Edesa Biotech, Inc. reported that the company has received approval from Health Canada to test its monoclonal antibody candidate, designated EB05, as a rescue therapy for critically ill patients in the Phase 3 part of a Phase 2/3 clinical study. Edesa believes that EB05 regulates the overactive and dysfunctional immune response associated with Acute Respiratory Distress Syndrome, a life-threatening form of respiratory failure that accounts for ~10% of all ICU admissions (pre-pandemic) and is the leading cause of death among COVID-19 patients. Approval of the company's Phase 3 study design follows favorable Phase 2 results, which demonstrated compelling preliminary evidence of EB05's ability to reduce mortality in the sickest patients.

Among the results, critically ill hospitalized COVID-19 patients given EB05 plus standard of care treatment had a 68.5% reduction in the risk of dying when compared to placebo plus standard of care at 28 days.

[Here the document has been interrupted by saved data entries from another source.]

(** ** A resolver over time

    Calls resolve quotes, an operator adds bundles, the files change in any way, and
    the program restarts with what is on disk. *)

Inductive resolver_step : ResolverState → ResolverState → Prop :=
| step_resolve policy env quote_bytes now r s s' :
    built_policy policy → tagging env quote_bytes → resolve policy env quote_bytes now s = (r, s') → resolver_step s s'
| step_offline quote_bytes bundle s s' :
    with_offline_bundle_for_quote quote_bytes bundle s = Ok s' → resolver_step s s'
| step_signed quote_bytes envelope keys s s' :
    with_signed_offline_bundle_for_quote quote_bytes envelope keys s = Ok s' → resolver_step s s'
| step_files f s : resolver_step s (with_disk f s)
| step_restart disk s : resolver_step s (new_resolver disk).

Record resolver_ok (n : nat) (s : ResolverState) : Prop := {
  ro_memory : cache_ok (rv_memory s);
  ro_size : (size (st_entries (rv_store s)) ≤ 256)%nat;
  ro_fits k m bundle : st_entries (rv_store s) !! k = Some (m, bundle) → entry_fits k bundle;
  ro_sequence : (0 ≤ st_sequence (rv_store s))%Z;
  ro_numbered : (Z.of_nat n < 2 ^ 64)%Z → store_numbered (rv_store s) ∧ (st_sequence (rv_store s) ≤ Z.of_nat n)%Z;
}.

Lemma new_resolver_ok disk n : resolver_ok n (new_resolver disk).
Proof.
  constructor; cbn; rewrite ?map_size_empty; try lia; [by constructor; [rewrite map_size_empty; lia|..]|done|].
  intros _. by split; [constructor|lia].
Qed.
Lemma extends_ok key n s s' : resolver_ok n s → extends key s s' → resolver_ok (S n) s'.
Proof.
  intros [Hm Hz Hf Hq Hn] [Em [Es|(bundle & Hb & Es)]]; constructor; rewrite ?Em, ?Es; auto.
  - intros Hl. destruct Hn as [? ?]; [lia|]. split; [done|lia].
  - apply collateral_insert_size.
  - intros k m b [[-> [= -> ->]]|[_ H]]%collateral_insert_lookup; [done|by eapply Hf].
  - cbn. apply Z.mod_pos_bound. lia.
  - intros Hl. destruct Hn as [Hnum Hs]; [lia|]. split; [apply collateral_insert_numbered; [done|lia]|].
    cbn [collateral_insert st_sequence]. rewrite Z.mod_small; lia.
Qed.
Lemma offline_ok quote_bytes bundle n s s' :
  resolver_ok n s → with_offline_bundle_for_quote quote_bytes bundle s = Ok s' → resolver_ok (S n) s'.
Proof.
  intros [Hm Hz Hf Hq Hn] H. unfold with_offline_bundle_for_quote in H. inv_ok.
  constructor; try done; cbn; [by eapply insert_keeps|]. intros Hl. destruct Hn as [? ?]; [lia|]. split; [done|lia].
Qed.
Lemma step_ok n s s' : resolver_ok n s → resolver_step s s' → resolver_ok (S n) s'.
Proof.
  intros Hs. destruct 1 as [policy env quote now r s s' Hp Ht H|quote bundle s s' H|quote envelope keys s s' H|f s|disk s].
  - apply resolve_spec in H as [H _]; [|done..]. by eapply extends_ok.
  - by eapply offline_ok.
  - unfold with_signed_offline_bundle_for_quote in H. inv_ok. by eapply offline_ok.
  - apply (extends_ok (QuoteKey "") n s _ Hs). by split; [|left].
  - apply new_resolver_ok.
Qed.
Lemma steps_ok disk n s : nsteps resolver_step n (new_resolver disk) s → resolver_ok n s.
Proof.
  revert s. induction n as [|n IH]; intros s.
  - inversion 1; subst. apply new_resolver_ok.
  - intros (s1 & H & Hs)%nsteps_inv_r. eapply step_ok; eauto.
Qed.

(** What a bundle's verifier accepts: quotes that the library verified against the
    bundle's collateral, until the collateral ends. *)
Lemma resolved_quotes bundle now quote_bytes verified :
  bundle_valid bundle →
  @verify_tdx_quote (DcapTdxTinfoilQuoteVerifier (cb_collateral bundle) now) quote_bytes = Ok verified →
  td_expires_at_epoch_ms verified = cb_valid_until_epoch_ms bundle
  ∧ ∃ report, dcap_verify quote_bytes (cb_collateral bundle) (now / 1000) = DcapVerified report ∧ up_to_date report.
Proof.
  intros Hb H. apply dcap_quote_iff in H as (expires & v & parsed & report & He & _ & Hv & Hu & _ & _ & ->).
  rewrite (bv_until _ Hb) in He. injection He as <-. split; [done|]. by exists v.
Qed.

(** C16: Whatever calls, operator bundles, changes of the cache files and restarts
    came before, a verifier that the resolver gives for a quote uses the collateral
    of a bundle that is consistent and not expired. The bundle is one the operator
    gave for this very quote, or it fits the quote's key: a bundle shared by a
    platform carries neither a PCK chain nor a quote's mark, and any other bundle is
    marked with this quote's digest. What the verifier then accepts, the DCAP library
    verified as up to date, and the acceptance ends with the collateral. The store
    never exceeds 256 entries. The fetcher is assumed to mark its bundles with the
    quote they were fetched for, as the repository's PCCS fetcher is proved to. *)
Theorem resolved_verifier_sound disk n s policy env quote_bytes now verifier s' :
  nsteps resolver_step n (new_resolver disk) s → built_policy policy → tagging env quote_bytes →
  resolve policy env quote_bytes now s = (Ok verifier, s') →
  (size (st_entries (rv_store s')) ≤ 256)%nat
  ∧ ∃ bundle,
      verifier = DcapTdxTinfoilQuoteVerifier (cb_collateral bundle) now
      ∧ bundle_valid bundle ∧ (now < cb_valid_until_epoch_ms bundle)%Z
      ∧ (bundle_for_quote quote_bytes (rv_memory s) = Some bundle
           ∧ (∀ d, cb_quote_sha256 bundle = Some d → d = sha256_digest quote_bytes)
         ∨ entry_fits (collateral_key_for_quote quote_bytes) bundle)
      ∧ ∀ quote verified, @verify_tdx_quote verifier quote = Ok verified →
          td_expires_at_epoch_ms verified = cb_valid_until_epoch_ms bundle
          ∧ ∃ report, dcap_verify quote (cb_collateral bundle) (now / 1000) = DcapVerified report ∧ up_to_date report.
Proof.
  intros Hs%steps_ok Hp Ht H. apply resolve_spec in H as [Hext Hv]; [|done..].
  split; [by eapply ro_size, extends_ok|]. destruct Hs as [Hm _ Hf _ _].
  assert (∃ bundle, verifier_of bundle now = Ok verifier
            ∧ (bundle_for_quote quote_bytes (rv_memory s) = Some bundle ∨ entry_fits (collateral_key_for_quote quote_bytes) bundle))
    as (bundle & Hb & Hfit).
  { destruct (Hv _ eq_refl) as [[(b & Hb & Ev) _]|[[(m & b & Hb & Ev) _]
      |[(s1 & (path & bytes & b & _ & _ & _ & Hma & _ & Ev & _) & _)|(m & b & Ha & Ev & _)]]];
      (eexists; split; [exact Ev|]); [by left|right..]; [by eapply Hf|by apply matching_fits|by eapply fetched_fits, Ht]. }
  apply verifier_of_Ok in Hb as (Hb & Hn & ->). exists bundle. split_and!; try done.
  - destruct Hfit as [Hfit|Hfit]; [left; split; [done|]|by right]. intros d Hd. by eapply co_pinned.
  - intros quote verified Hq. by eapply resolved_quotes.
Qed.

Edesa reported that the Phase 3 double-blind study is designed to assess the efficacy and safety of EB05 among critically ill COVID-19 patients receiving extracorporeal membrane oxygenation (ECMO) and/or invasive mechanical ventilation plus organ support (IMV+), defined as Level 7 on the World Health Organization's COVID-19 Severity Scale. The primary endpoint for the Level 7 patients will be 28-day mortality.

Ventilator free days and 60-day mortality will also be measured among other secondary endpoints. The amended trial protocol design calls for approximately 315 evaluable subjects. The company has opened patient enrollment under the amended protocol.

Edesa has filed similar protocol amendments with the U.S. Food and Drug Administration as well as other jurisdictions. In the U.S., the company is currently in discussions with the FDA on the design of the final Phase 3 protocol.